Imagine breathing through a face-hugging N95 mask for an entire eight-hour nursing shift on a hospital floor.
Properly fitted, it clings tightly to the skin, protecting the wearer from breathing in pathogens such as the coronavirus that causes COVID-19.
But those filtered-out germs don't just vanish — the novel coronavirus can live up to 72 hours on surfaces, masks included. Just touching the outside of a contaminated respirator is risky, and it's considered the biggest danger of reusing them.
Yet three months into the COVID-19 pandemic, nurses and other clinicians are being forced to reuse hospital masks in ways that would have gotten them written up a year ago.
Maplewood-based mask-maker 3M Co. said Friday that despite doubling its production of N95 respirators this year, global demand continues to far exceed the supply for the entire industry. With too few respirators to go around, hospital administrators are left to decide how best to protect their staffs, even as some evidence suggests health care workers are transmitting the virus among themselves while at work.
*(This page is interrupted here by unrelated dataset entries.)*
(** X11.  A pause that fails does not lose the response: the record is
    already appended when the pause is attempted, the failure is logged as
    an unexpected error, and the loop goes on with the next pattern. *)
Theorem pause_failure_keeps_record (self : fuzzer)
    (world : nat -> iteration_world) (total i : nat) (pattern : string)
    (rest : list string) (s : state) (r : response) (e : string) :
  on_get (world i) = Responded r ->
  on_save (world i) <> Interrupted ->
  on_sleep (world i) = Failed e ->
  exists rec s',
    iteration self (world i) total i pattern s = (inr Continue, s')
    /\ results s' = results s ++ [rec]
    /\ rec !! "status_code" = Some (VInt (status_code r))
    /\ List.filter is_sleep (emitted s s') = []
    /\ In (Print (nl +:+ progress i total +:+ " UNEXPECTED ERROR: " +:+ e))
          (emitted s s')
    /\ fuzz_loop self world total i (pattern :: rest) s
       = fuzz_loop self world total (S i) rest s'.
Proof.
  intros Hget Hsave Hsleep.
  assert (exists rec d,
             iteration self (world i) total i pattern initial
             = (inr Continue, d)
             /\ results d = [rec]
             /\ rec !! "status_code" = Some (VInt (status_code r))
             /\ List.filter is_sleep (trace d) = []
             /\ In (Print (nl +:+ progress i total +:+ " UNEXPECTED ERROR: "
                           +:+ e)) (trace d))
    as (rec & d & Hrun & Hres & Hcode & Hquiet & Hlog).
  { destruct (world i) as [gr sv sl t1 t2].
    cbn [on_get on_save on_sleep] in Hget, Hsave, Hsleep. subst gr sl.
    destruct sv; [| | congruence]; run; split_ifs;
      eexists; eexists; (split; [reflexivity |]); (split; [reflexivity |]);
      (split; [reflexivity |]); (split; [reflexivity |]);
      cbn [In]; tauto. }
  exists rec, (extend s d). split.
  { rewrite (framed_iteration self (world i) total i pattern s), Hrun.
    reflexivity. }
  rewrite emitted_extend. unfold extend at 1. cbn [results]. rewrite Hres.
  repeat (split; [assumption || reflexivity |]).
  rewrite fuzz_loop_cons. cbv zeta.
  assert (interrupted (world i) = false) as ->.
  { unfold interrupted. rewrite Hget, Hsleep.
    destruct (on_save (world i)); congruence. }
  rewrite Hrun. reflexivity.
Qed.

Lemma pause_failure_keeps_record_witness :
  on_get (failing_pause 1) = Responded (sample_response 200 [79; 75])
  /\ on_save (failing_pause 1) <> Interrupted
  /\ on_sleep (failing_pause 1) = Failed "sleep length must be non-negative"
  /\ exists rec s',
       iteration (sample_fuzzer None) (failing_pause 1) 2 1 "@@@" initial
       = (inr Continue, s')
       /\ results s' = results initial ++ [rec]
       /\ rec !! "status_code" = Some (VInt 200)
       /\ List.filter is_sleep (emitted initial s') = []
       /\ In (Print (nl +:+ progress 1 2 +:+ " UNEXPECTED ERROR: "
                     +:+ "sleep length must be non-negative"))
             (emitted initial s')
       /\ fuzz_loop (sample_fuzzer None) failing_pause 2 1
            ("@@@" :: ["1@2@3@4"]) initial
          = fuzz_loop (sample_fuzzer None) failing_pause 2 2
              ["1@2@3@4"] s'.
Proof.
  split; [reflexivity |]. split; [discriminate |]. split; [reflexivity |].
  exact (pause_failure_keeps_record (sample_fuzzer None) failing_pause 2 1
           "@@@" ["1@2@3@4"] initial (sample_response 200 [79; 75])
           "sleep length must be non-negative" eq_refl ltac:(discriminate)
           eq_refl).
Defined.
(** ** What a run dispatches *)

(** X4: a run dispatches at most one stanza.  While it is still retrying it
    has dispatched nothing; when it has returned, it has dispatched nothing
    or just the prepared stanza with one [<encrypted/>] element and no body;
    when it re-raises an [Exception], it has dispatched just the
    encryption-error notice for that exception; when a non-[Exception]
    passes through, nothing. *)
Theorem at_most_one_stanza_dispatched
    {P : Type} `{Plugins P} (fuel : nat) (w : world P) (name : string) :
  mechanisms !! eme_ns = Some name ->
  let run := encrypted_send fuel w in
  exists new : list event,
    trace run.2 = (trace w ++ new)%list /\
    match run.1 with
    | Some (Returned _) =>
        sent new = []
        \/ exists encrypt,
             sent new = [mkMessage (JID (self_to w)) "chat" None (Some eme_ns)
                                   (Some name) [encrypt]]
    | Some (Raised (OtherException r)) =>
        sent new = [mkMessage (JID (self_to w)) "chat"
                      (Some (encrypt_error_text (OtherException r))) None None []]
    | _ => sent new = []
    end.
Proof.
  intros Hname. cbn zeta. rewrite (encrypted_send_eq _ _ _ Hname).
  pose proof (while_true_passes (prepared (self_to w) name)
    (λ fuel xp w0 res, exists tr, trace res.2 = (trace w0 ++ tr)%list /\
       match res.1 with
       | Some (Returned _) =>
           sent tr = []
           \/ exists encrypt, sent tr = [append (prepared (self_to w) name) encrypt]
       | Some (Raised (OtherException r)) =>
           sent tr = [notice (self_to w0) (encrypt_error_text (OtherException r))]
       | _ => sent tr = []
       end)) as Hpasses.
  edestruct Hpasses as (tr & -> & Hsent); clear Hpasses.
  - intros xp w0. exists []. cbn. by rewrite app_nil_r.
  - intros. eexists. split; [reflexivity|]. cbn. eauto.
  - intros fuel0 xp w0 p' b d ik _ w1. subst w1.
    destruct (while_true fuel0 _ xp _) as [o w']. cbn.
    intros (tr & -> & Hsent). rewrite <- app_assoc.
    eexists. split; [reflexivity|]. by rewrite sent_app.
  - intros fuel0 xp w0 p' errors _ w1. subst w1.
    destruct (while_true fuel0 _ _ _) as [o w']. cbn.
    intros (tr & -> & Hsent). rewrite <- app_assoc.
    eexists. split; [reflexivity|]. by rewrite sent_app.
  - intros. eexists. split; [reflexivity|]. cbn. eauto.
  - intros. eexists. split; [reflexivity|]. done.
  - intros. eexists. split; [reflexivity|]. done.
  - cbn [trace self_to] in *. rewrite <- app_assoc.
    eexists. split; [reflexivity|].
    rewrite sent_app. cbn [sent omap app]. exact Hsent.
Qed.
Contract tracing shows 4% of health care workers in Minnesota who have unprotected exposure to COVID-positive co-workers test positive within 14 days, though it's not possible to rule out community transmission. All told, health care workers, including hospital staff, make up about 10% of Minnesota's 35,549 lab-confirmed cases.
That number grew by 523 cases Sunday, according to the Minnesota Department of Health's daily tally. MDH also said eight more people have died of COVID-19 in Minnesota, bringing the number of deaths to 1,425 across the state.
Tight-fitting N95 masks — designed to protect the wearer by trapping 95% of particles of a specific tiny size — are in such demand that hospitals are doing everything they can to extend a mask's life, from storing them in paper bags hanging on the wall to using UV light and hydrogen peroxide to clean and disinfect them.